Atheism’s Unhappy Unrealities

By Tom Gilson Published on April 11, 2023

Atheism doesn’t mix very well with reality. It leads directly to denying humanity, as I’ve been saying, but that doesn’t just mean atheism is wrong. It’s also grievously sad. For all the conflict they raise against Christianity, I still try to keep that in mind in conversation with atheists. I do better when I don’t just focus on what’s wrong, but also on the life they’re missing out on.

What they’re missing is obvious enough from scripture, but sometimes I find it valuable to show it from their own words. I saw it more than once over this past weekend.

The first was a line I ran across from Sam Harris, whose post-9/11 book The End of Faith is often credited with launching New Atheism. During the heyday of that movement, in a 2010 TV interview, Harris mocked Christians for believing in a God who “created the universe to have a relationship with one species of primates – lucky us. And he’s got galaxy upon galaxy to attend to, but he’s especially concerned with what we do, and he’s especially concerned with what we do while naked.”

It was an echo from his earlier Letter to a Christian Nation, where he’d written “In fact, relieving suffering seems to rank rather low on [Christians’] list of priorities. Your principal concern seems to be that the creator of the universe will take offense at something people do while naked.”

Scoffing at Christians

The idea behind this is clear: Christians don’t need God because He’s real. We use “God” because we’re sour bigots, and our “God” helps us control people. Especially to keep them from doing things we think are icky.

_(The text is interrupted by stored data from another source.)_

(** X8. [getDatabaseHash] passes on a rejection of the transport as it is,
    and an answer that carries an [error] is turned into that error before
    its nonce or message is looked at. *)
Theorem getDatabaseHash_reports_errors_first
    (this : ProtocolImpl) (nonce : bytes) (request : KeeWebConnectEncryptedRequest) :
  makeEncryptedRequest this (Req.mk "get-databasehash" None None None None) nonce
    = Ok request ->
  exists k,
    getDatabaseHash this nonce = Await (EncReq.to_request request) k /\
    (forall e, k (Throw e) = Return (Throw e)) /\
    (forall response err,
        truthy (Resp.error response) = Some err ->
        k (Ok response)
        = Return (Throw (Error (getMessage "errorAppReturnedError" +:+ ": " +:+
                                (match truthy (Resp.errorCode response) with
                                 | Some code => "[code=" +:+ code +:+ "] "
                                 | None => ""
                                 end) +:+ err)))).
Proof.
  intros Hmake. eexists. split; [exact (getDatabaseHash_awaits _ _ _ Hmake)|].
  split; [reflexivity|].
  intros response err Herr. cbn [bind]. unfold checkResponseError. rewrite Herr.
  reflexivity.
Qed.

(** X9. The handshake makes encrypted requests possible. [changePublicKeys]
    sends one unencrypted request with the own public key; when the answer
    reports no error and its [publicKey] decodes, the key is stored, and
    with 32-byte keys and a 24-byte nonce [getDatabaseHash] on the new
    object then hands one encrypted request to the transport, under the
    same client id. *)
Theorem handshake_enables_encrypted_requests
    (this : ProtocolImpl) (nonce nonce' key : bytes) (response : KeeWebConnectResponse)
    (text : string) :
  truthy (Resp.error response) = None ->
  Resp.publicKey response = Some text ->
  fromBase64 text = Some key ->
  length key = 32%nat ->
  length (secretKey (_ownKeys this)) = 32%nat ->
  length nonce' = 24%nat ->
  exists k this',
    changePublicKeys this nonce
    = Await (Req.mk "change-public-keys" None (Some (toBase64 nonce))
               (Some (_clientId this)) (Some (toBase64 (publicKey (_ownKeys this))))) k /\
    k (Ok response) = Return (Ok this') /\
    _keewebPublicKey this' = Some key /\
    exists k',
      getDatabaseHash this' nonce'
      = Await (Req.mk "get-databasehash"
                 (Some (toBase64
                          (crypto_box
                             (encode_json (Req.mk "get-databasehash" None None None None))
                             nonce' key (secretKey (_ownKeys this)))))
                 (Some (toBase64 nonce')) (Some (_clientId this)) None) k'.
Proof.
  intros Herr Hpk Hdec Hkey Hsk Hnonce.
  eexists. eexists. split; [reflexivity|].
  cbn [bind]. unfold checkResponseError. rewrite Herr. cbn [bind].
  rewrite Hpk. cbn [from_option]. rewrite Hdec.
  split; [reflexivity|]. split; [reflexivity|].
  unfold getDatabaseHash, makeEncryptedRequest, tweetnaclBox, checkBoxArguments.
  cbn [_keewebPublicKey _ownKeys _clientId].
  rewrite Hkey, Hsk, Hnonce. cbn [Nat.eqb negb bind].
  eexists. reflexivity.
Qed.

End ProtocolFurther.

Lemma validateNonce_rejects_echo_witness :
  validateNonce (EncReq.nonce Sample.request0) (Some (EncReq.nonce Sample.request0))
  = Throw (Error "Bad nonce in response").
Proof.
  apply (validateNonce_rejects_echo (EncReq.nonce Sample.request0) 255
           (255 :: repeat 0 22)); vm_compute; reflexivity.
Defined.

Lemma getDatabaseHash_rejects_answer_without_message_witness :
  exists k,
    getDatabaseHash Sample.paired (repeat 1 24)
    = Await (EncReq.to_request
               (EncReq.mk "get-databasehash"
                  (toBase64 (Sample.seal (Sample.chars "get-databasehash") (repeat 1 24)
                               (Sample.key32 5) (Sample.key32 9)))
                  (toBase64 (repeat 1 24)) (_clientId Sample.paired))) k /\
    forall response,
      truthy (Resp.error response) = None ->
      truthy (Resp.message response) = None ->
      k (Ok response) = Return (Throw PropertyOfNullish).
Proof.
  apply (getDatabaseHash_rejects_answer_without_message Sample.paired (repeat 1 24)).
  reflexivity.
Defined.

(** ** The connection manager: what every run keeps *)

Lemma settled_app p l1 l2 :
  existsb (is_settled p) l1 = true -> existsb (is_settled p) (l1 ++ l2) = true.
Proof. intros Hs. rewrite existsb_app, Hs. reflexivity. Qed.

Lemma sublist_map {A B} (f : A -> B) (l1 l2 : list A) :
  l1 `sublist_of` l2 -> map f l1 `sublist_of` map f l2.
Proof. induction 1; simpl; constructor; assumption. Qed.

Lemma quiet_intro before after :
  next_id after = next_id before ->
  pending after `sublist_of` pending before ->
  (exists effs, log after = log before ++ effs) ->
  (forall t, t ∈ timers after -> t ∈ timers before) ->
  (forall t, t ∈ timers before -> t ∉ timers after ->
             existsb (is_settled (snd t)) (log after) = true) ->
  quiet before after.
Proof. unfold quiet. auto. Qed.

Lemma quiet_refl this : quiet this this.
Proof.
  apply quiet_intro; auto;
    try (exists []; now rewrite app_nil_r); try (intros t Hin Hout; contradiction).
Qed.

Lemma quiet_trans a b c : quiet a b -> quiet b c -> quiet a c.
Proof.
  intros (Hn1 & Hp1 & [e1 Hl1] & Ht1 & Hs1) (Hn2 & Hp2 & [e2 Hl2] & Ht2 & Hs2).
  apply quiet_intro.
  - congruence.
  - now transitivity (pending b).
  - exists (e1 ++ e2). rewrite Hl2, Hl1. now rewrite app_assoc.
  - auto.
  - intros t Ha Hc. destruct (decide (t ∈ timers b)) as [Hb|Hb].
    + now apply Hs2.
    + rewrite Hl2. apply settled_app. now apply Hs1.
Qed.

Lemma quiet_same a b :
  next_id b = next_id a -> pending b = pending a -> log b = log a ->
  timers b = timers a -> quiet a b.
Proof.
  intros Hn Hp Hl Ht. apply quiet_intro; rewrite ?Hn, ?Hp, ?Hl, ?Ht; auto;
    try (exists []; now rewrite app_nil_r); try (intros t Hin Hout; contradiction).
Qed.

Lemma quiet_does e this : quiet this (does e this).
Proof.
  apply quiet_intro; auto;
    try (exists [e]; reflexivity); try (intros t Hin Hout; contradiction).
Qed.

Lemma quiet_well_kept a b : quiet a b -> well_kept a -> well_kept b.
Proof.
  intros (Hn & Hp & [effs Hl] & Ht & Hs) (Htimers & Hitems & Horder & Hguard).
  repeat split.
  - rewrite Forall_forall in *. auto.
  - rewrite Forall_forall in *. intros item Hin. apply Hitems.
    eapply sublist_subseteq; eauto.
  - rewrite Hn. transitivity (map Item.promise (pending a)); [|exact Horder].
    now apply sublist_map.
  - intros p Hlt. rewrite Hn in Hlt. destruct (Hguard p Hlt) as [Htimer|Hset].
    + destruct (decide ((p, p) ∈ timers b)) as [Hb|Hb]; [now left|].
      right. exact (Hs (p, p) Htimer Hb).
    + right. rewrite Hl. now apply settled_app.
Qed.

Lemma quiet_setState state this : quiet this (setState state this).
Proof.
  unfold setState. destruct (decide _); [|apply quiet_refl].
  apply (quiet_trans _ (set_state state this)); [now apply quiet_same|apply quiet_does].
Qed.

Lemma quiet_processRequestQueue this : quiet this (processRequestQueue this).
Proof.
  unfold processRequestQueue.
  destruct (_currentRequest this) eqn:Hcur; [apply quiet_refl|].
  destruct (_requestQueue this) as [|head rest] eqn:Hq; [apply quiet_refl|].
  assert (Hsend : quiet this
            (sendTransportRequest head
               (set_currentRequest (Some head) (set_requestQueue rest this)))).
  { apply (quiet_trans _ (set_currentRequest (Some head) (set_requestQueue rest this))).
    - apply quiet_same; try reflexivity. unfold pending. simpl. now rewrite Hcur, Hq.
    - unfold sendTransportRequest. simpl. destruct (_transport this);
        [apply quiet_does|apply quiet_refl]. }
  repeat match goal with
         | |- context [if ?b then _ else _] => destruct b
         end; first [exact Hsend|apply quiet_refl].
Qed.

(** The in-flight request is settled by [e], its timer cleared, the slot
    emptied. *)
Lemma quiet_settle_current this current e :
  well_kept this ->
  _currentRequest this = Some current ->
  is_settled (Item.promise current) e = true ->
  quiet this
    (set_currentRequest None (does e (clearTimeout (Item.timeout current) this))).
Proof.
  intros (Htimers & Hitems & _ & _) Hcur He.
  assert (Hitem : Item.timeout current = Item.promise current).
  { rewrite Forall_forall in Hitems. apply Hitems. unfold pending. rewrite Hcur.
    simpl. left. }
  apply quiet_intro.
  - reflexivity.
  - unfold pending. simpl. rewrite Hcur. simpl. now apply sublist_cons.
  - exists [e]. reflexivity.
  - simpl. intros t Hin. apply list_elem_of_filter in Hin. tauto.
  - simpl. intros t Hin Hout. rewrite existsb_app. simpl.
    assert (Ht : fst t = Item.timeout current).
    { destruct (decide (fst t = Item.timeout current)) as [Heq|Hne]; [exact Heq|].
      exfalso. apply Hout, list_elem_of_filter. auto. }
    rewrite Forall_forall in Htimers. rewrite <- (Htimers t Hin), Ht, Hitem, He.
    now rewrite orb_true_r.
Qed.

Section BackendKeeps.
Context `{Platform}.
Import BackendConnectionState.

Lemma quiet_rejectPendingRequests error this :
  well_kept this -> quiet this (rejectPendingRequests error this).
Proof.
  intros Hk. unfold rejectPendingRequests.
  set (cleared := match _currentRequest this with Some _ => _ | None => this end).
  assert (Hcleared : quiet this cleared).
  { unfold cleared. destruct (_currentRequest this) as [current|] eqn:Hcur;
      [|apply quiet_refl].
    apply quiet_settle_current; auto. simpl. now apply bool_decide_eq_true. }
  apply (quiet_trans _ cleared); [exact Hcleared|]. clearbody cleared.
  cbv zeta. rewrite fold_left_does.
  apply quiet_intro.
  - reflexivity.
  - unfold pending. simpl. apply sublist_app; [reflexivity|apply sublist_nil_l].
  - simpl. eexists. reflexivity.
  - auto.
  - intros t Hin Hout. contradiction.
Qed.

My second example is the sports journalist Pierre LeBrun, quoted by Joseph D’Hippolito here at The Stream last week. LeBrun was displeased with a National Hockey League player who decided not to wear a practice jersey supporting homosexuality and transgenderism. “Don’t hide behind religion,” he tweeted.

The player’s religious convictions were unreal, as far as LeBrun was concerned. I suspect he’d say the same for us all: “God” is just a mask Christians use to cover our anti-sex bigotry. I guess he thinks that’s icky. (If he were right, it would be.) But God, for him is just an anti-sexual human invention.

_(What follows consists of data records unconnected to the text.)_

(* ===== verification/Prelude.v ===== *)
(** * TideORM: a verification library

    TideORM is an ORM for Rust over PostgreSQL, MySQL, MariaDB and SQLite. This
    library models its own core logic, from src/src/, and proves what makes it
    correct. What the crate gets from elsewhere (the query engine and drivers, the
    AEAD cipher, argon2, serde_json, the hasher, the database servers) is a
    parameter of the definitions that use it, with what is relied on as a class or
    a named hypothesis, each of which a witness instantiates.

    ** The parts and how they meet

    - SQL text. A query builder renders SQL for a [DatabaseType]; names are quoted
      and values escaped by sql_safety.rs, which also decides which raw fragments
      of the user may be spliced in. sql_lexer.rs finds token boundaries for
      everything that inspects SQL; sql_safety/fulltext.rs rewrites what is typed
      into a search; query/db_sql/placeholders.rs renders a fragment with [?] markers and
      renumbers it when it is spliced behind others. [Dialect], [SqlLexer], [SqlSafety],
      [FullText], [Placeholders], with what splicing does to tokens in [Relexing] and
      [Templates].
    - The query cache (cache/query_cache.rs, store.rs, config.rs, control.rs,
      toggle.rs, internal/json_loss.rs): results keyed by query and tagged with
      their tables, evicted by one of three strategies, dropped by writes, filled
      by reads only if nothing they read was written meanwhile. [MinHeap],
      [CacheStore], [Toggle], [JsonLoss], [QueryCache]; keys built by hand
      (cache/builders.rs), [CacheKey].
    - Transactions (database/transaction.rs, cache/query_cache/pending.rs,
      internal/executor.rs): scopes and savepoints over one connection, with a
      record each of what to repeat in the cache after the commit, what to undo in
      memory after a rollback, and why no statement may run any more.
      [Transactions], [Atomicity].
    - Migrations (migration/migrator.rs, ledger.rs, sqlite_foreign_keys.rs,
      api.rs): migrations run in version order, each in a transaction with its row
      of the ledger where DDL is transactional. [Migrator]. Seeds (seeding.rs) run
      likewise, after what they depend on. [Seeding].
    - Queries (query/): the state a builder gathers, its conditions and their
      meaning, what is refused, fragments merged into queries, joins, unions,
      windows and CTEs as text, bulk writes, and the regrouping of joined rows.
      [JsonPath], [Filters], [LikePattern], [QueryStructure], [Clauses],
      [Fragments], [BulkWrites], [Consolidation]. The reads that wait for more than one
      answer (chunk, find, first, paginate in query/sql/execution.rs and
      shaped_reads.rs) are [Chunking]; the tables a cached read is tagged with,
      [TableTags].
    - JSON columns on SQLite (query/db_sql/sqlite_json.rs): containment and equality of
      documents as SQL over the rows of [json_each]. [SqliteJson], the text; [JsonNumbers],
      [JsonConditions], [JsonContainment], what it decides.
    - Models (internal/batch_insert.rs, internal/key_sequence.rs,
      model/dirty_tracking.rs): batches split and their rows put back in order, and
      the snapshots that tell what changed. [BatchInsert], [DirtyTracking]. What a bulk
      update writes for its arithmetic and binds for a column (model/batch/sql_execution.rs,
      internal/column_values.rs): [BulkArithmetic], [ExactArithmetic], [ColumnValues]; the
      bulk update itself (model/batch.rs and batch/, model/encryption.rs), from its setters to
      the statement it sends: [BatchUpdate], [BulkUpdates]. Their fields checked by rules (validation.rs, validation/values.rs). [Decimals],
      [Validation]. Their relations read for many parents at once (relations/eager.rs):
      [Relations], [EagerRows].
    - Row decoding (database/json_rows.rs and below it): rows of a driver to JSON
      objects, the values PostgreSQL sends in its binary format (arrays, ranges,
      numerics, intervals, moments), and the columns of a SQLite result that hold
      JSON documents, found in the statement's own text. [PgBinary], [PgValues],
      [RowDecoding], [SqliteOutputs], [SqliteDocuments].
    - The entity manager (entity_manager/): identity map, managed entries, saves and
      flushes in one unit of work, and what a rollback gives back. [FlushOrder],
      [EntityManager], [EntityContext].
    - Tokens (tokenization.rs): primary keys sealed for a table and spelled in
      base64url. [Utf8], [Base64], [Tokenization].
    - The prepared-statement statistics (cache/prepared_statements.rs),
      [PreparedStatements], and the dependency order of internal/topology.rs,
      [Topology].

    [Prelude] (this file) has the shared vocabulary: [result], characters and
    strings with Rust's byte positions, the hint databases, the tactics [bools] and
    [lengths], and the generic lemmas.

    ** How code is modelled

    A [String] is a list of Unicode scalar values ([str]); a byte position in it
    is a [nat], and a slice at no character boundary, an index out of range or a
    subtraction below zero is [None], the panic. What Unicode calls alphabetic or
    numeric beyond ASCII is the class [Unicode]. [u64] counters that the source
    wraps are taken modulo 2^64, saturating ones saturate; instants and durations
    are nanoseconds as [N], the clock an argument. Hash maps are [gmap]s; where the
    iteration order of a map matters it is a parameter that only lists the map's
    content. Errors are values of [result]. Text is built with the source's
    literals.

    State shared under a lock is passed explicitly, one transition per critical
    section; [qc_get] takes its lock up to three times and is three
    transitions, so that the theorems range over every interleaving. What a
    database server answers is an oracle: a list of replies, of which each request
    takes the next, and an exhausted list answers well. A failed request may have
    taken effect ([Migrator.Answer], [Transactions.Reply]).

    Loops that are not structural take fuel, with the bound that makes it enough:
    the lexer and [str::replace] the characters left (each step takes one), the
    eviction loops the entries or the heap's length (each round removes one),
    [take_ready] the nodes (each is popped once), the base64 inner loop the bits
    held, decimal printing the binary logarithm, the run splitting of a flush the
    entries left, the common divisor of two 64-bit integers two rounds for each bit, the passes over the tokens of a statement the tokens and one more, the rounds of
    [chunk] the rows left and one more, the splitting of keys into queries the keys
    themselves. A flush itself gives up after [MAX_FLUSH_PASSES]. The theorems state results, not
    what follows if there is one, so that fuel running out would falsify them.

    ** What the theorems show

    - [SqlSafety]: what an accepted raw fragment shows a server outside its quotes
      (no separator, comment or open quote, balanced parentheses in HAVING); any
      name quoted is one identifier token that reads back as the name; a column
      reference renders as identifiers and dots only; an escaped literal reads back
      as the value. The validator's backtick is no quote for PostgreSQL.
    - [SqlLexer]: the lexer never panics and its tokens tile the text.
    - [CacheStore], [QueryCache]: exact byte count, bounded indexes, eviction of
      exactly the least entry; a fill point is stale exactly when something it read
      was invalidated; under any interleaving stale rows never enter, bounds hold,
      an invalidation makes its readers misses, a replaced payload survives; a
      stored value reads back until its TTL is over.
    - [CacheKey], [FullText]: different calls build different keys; whatever is typed
      into a search, the query made of it has quoted terms and its own operators
      only, and the terms are those typed.
    - [Decimals], [Validation]: decimal texts compare as the numbers they spell;
      integers and decimals fail exactly the bounds they lie outside of; every
      failing rule is reported, in order.
    - [Atomicity]: a transaction commits nothing, or an execution of its code in
      which what was reported done took effect and what was reported failed did
      not; invalidations are repeated after the commit; undo steps follow the
      outcome. Two orders of dropping scopes get around it, and are shown.
    - [Migrator]: a run applies a prefix of the pending migrations, each with its
      row; a second run applies nothing; rollback, reset and SQL migrations; no
      dangling foreign key after a rebuild.
    - [Tokenization], [Base64]: canonical encoding, round trips, tokens stay with
      their table, blank secrets, the key cache is transparent.
    - [Filters], [LikePattern], [JsonPath]: the WHERE clause of a query means its
      conditions, none left out; a fluent OR means its branches; a value that JSON
      loses is refused; LIKE patterns decoded for SQLite match alike; JSON paths
      survive the trip to the database.
    - [JsonContainment]: the SQL that tests a JSON column of SQLite decides containment and
      equality of the documents, numbers by value whatever their spelling, and its values are
      bound where their markers stand. SQLite's [json_each] and three-valued logic are
      definitions of [JsonConditions].
    - [ExactArithmetic]: bulk arithmetic on a SQLite integer column is exact in 64 bits, or
      stops the statement.
    - [BulkUpdates]: a bulk update binds each value at a marker of its own, stores only sealed
      text or null in an encrypted field, changes exactly the rows of its scope and filters,
      or the first of them under a limit, and is refused when no filter can exclude a row.
    - [Templates], [TableTags], [Chunking]: every marker of a template is one
      placeholder of one of its values wherever it is spliced; every table a cached
      read goes to is among its tags; chunks hand out every row once, whatever the
      callback does to those it was given.
    - [EagerRows]: eager loading gives each parent what a query of its own would read,
      under any collation; through a pivot, what its links lead to; nested rows come
      back in their groups.
    - [Fragments], [BulkWrites], [Consolidation]: applying a fragment is making its
      calls; pages do not overflow; a bulk write changes exactly its rows and is
      refused without a filter that excludes some row; joined rows regroup by first
      appearance.
    - [PgValues], [RowDecoding], [SqliteDocuments]: what the server writes in binary
      for an array, a range, a numeric or an interval is read back as it was; a row
      keeps the value of every column it can decode, null only for null; a
      statement's output columns are classified whatever its text.
    - [BatchInsert], [DirtyTracking], [Seeding]: a batch returns its models in order
      whatever the strategy, or nothing of it is stored; snapshots come back with a
      rollback and changes are exact; seeds run whole and in order.
    - [FlushOrder], [EntityContext]: a flush writes each entry once, parents before
      children; a failed one leaves the identity map and its entries as they were;
      merges are three-way; handles are found under the keys they record.
    - [PreparedStatements], [Topology], [JsonLoss]: collision-safe registration and
      bounds; a sound, complete and deterministic order; exactness of the loss
      probe.

    ** What is not modelled

    Assembly of the query engine's syntax trees and the rendering of SELECTs,
    DDL rendering, schema introspection and sync, the calls on a single model and the
    relation wrappers (generic code over macro-generated types), the derive macros,
    configuration, profiling and reporting, attachments and translations. The keys of
    cached queries are a hash of the builder's state, and a hash is a parameter.
    Waiting (the gate and the savepoint slot of a connection, the migration locks) is
    modelled as done: statements of one connection run one at a time, and taking a
    lock is a request that may fail. *)

From stdpp Require Export base list gmap strings numbers option.
From Stdlib Require Export Lia ZifyBool ZifyN ZifyNat.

Harris agrees, though even in these short quotes he also manages to make the faith out to be self-centered and deluded. Look how big the universe is! He says. And we think God has time to spare for us? Well, yes, actually, I do. No problem at all. I’ve heard a lot of objections to the faith, but few as easy as this one. We worship an infinite God. Infinite! An infinite God who’s busy attending to hundreds of billions of galaxies still has infinite resources for attending to other things. So why Harris thinks there’s a problem there is beyond me.

Yet the mockery flows on so fast it looks to me like he loses track of what he’s actually aiming at. He scorns the idea that God “created the universe to have a relationship with one species of primates.” (Italics added.) It’s much the same as what I wrote last week: naturalistic (atheistic) evolution robbing humans of humanness. Harris doesn’t need to compare us against the whole universe to strip humans of all significance. He can do it right here by making us just one animal among many.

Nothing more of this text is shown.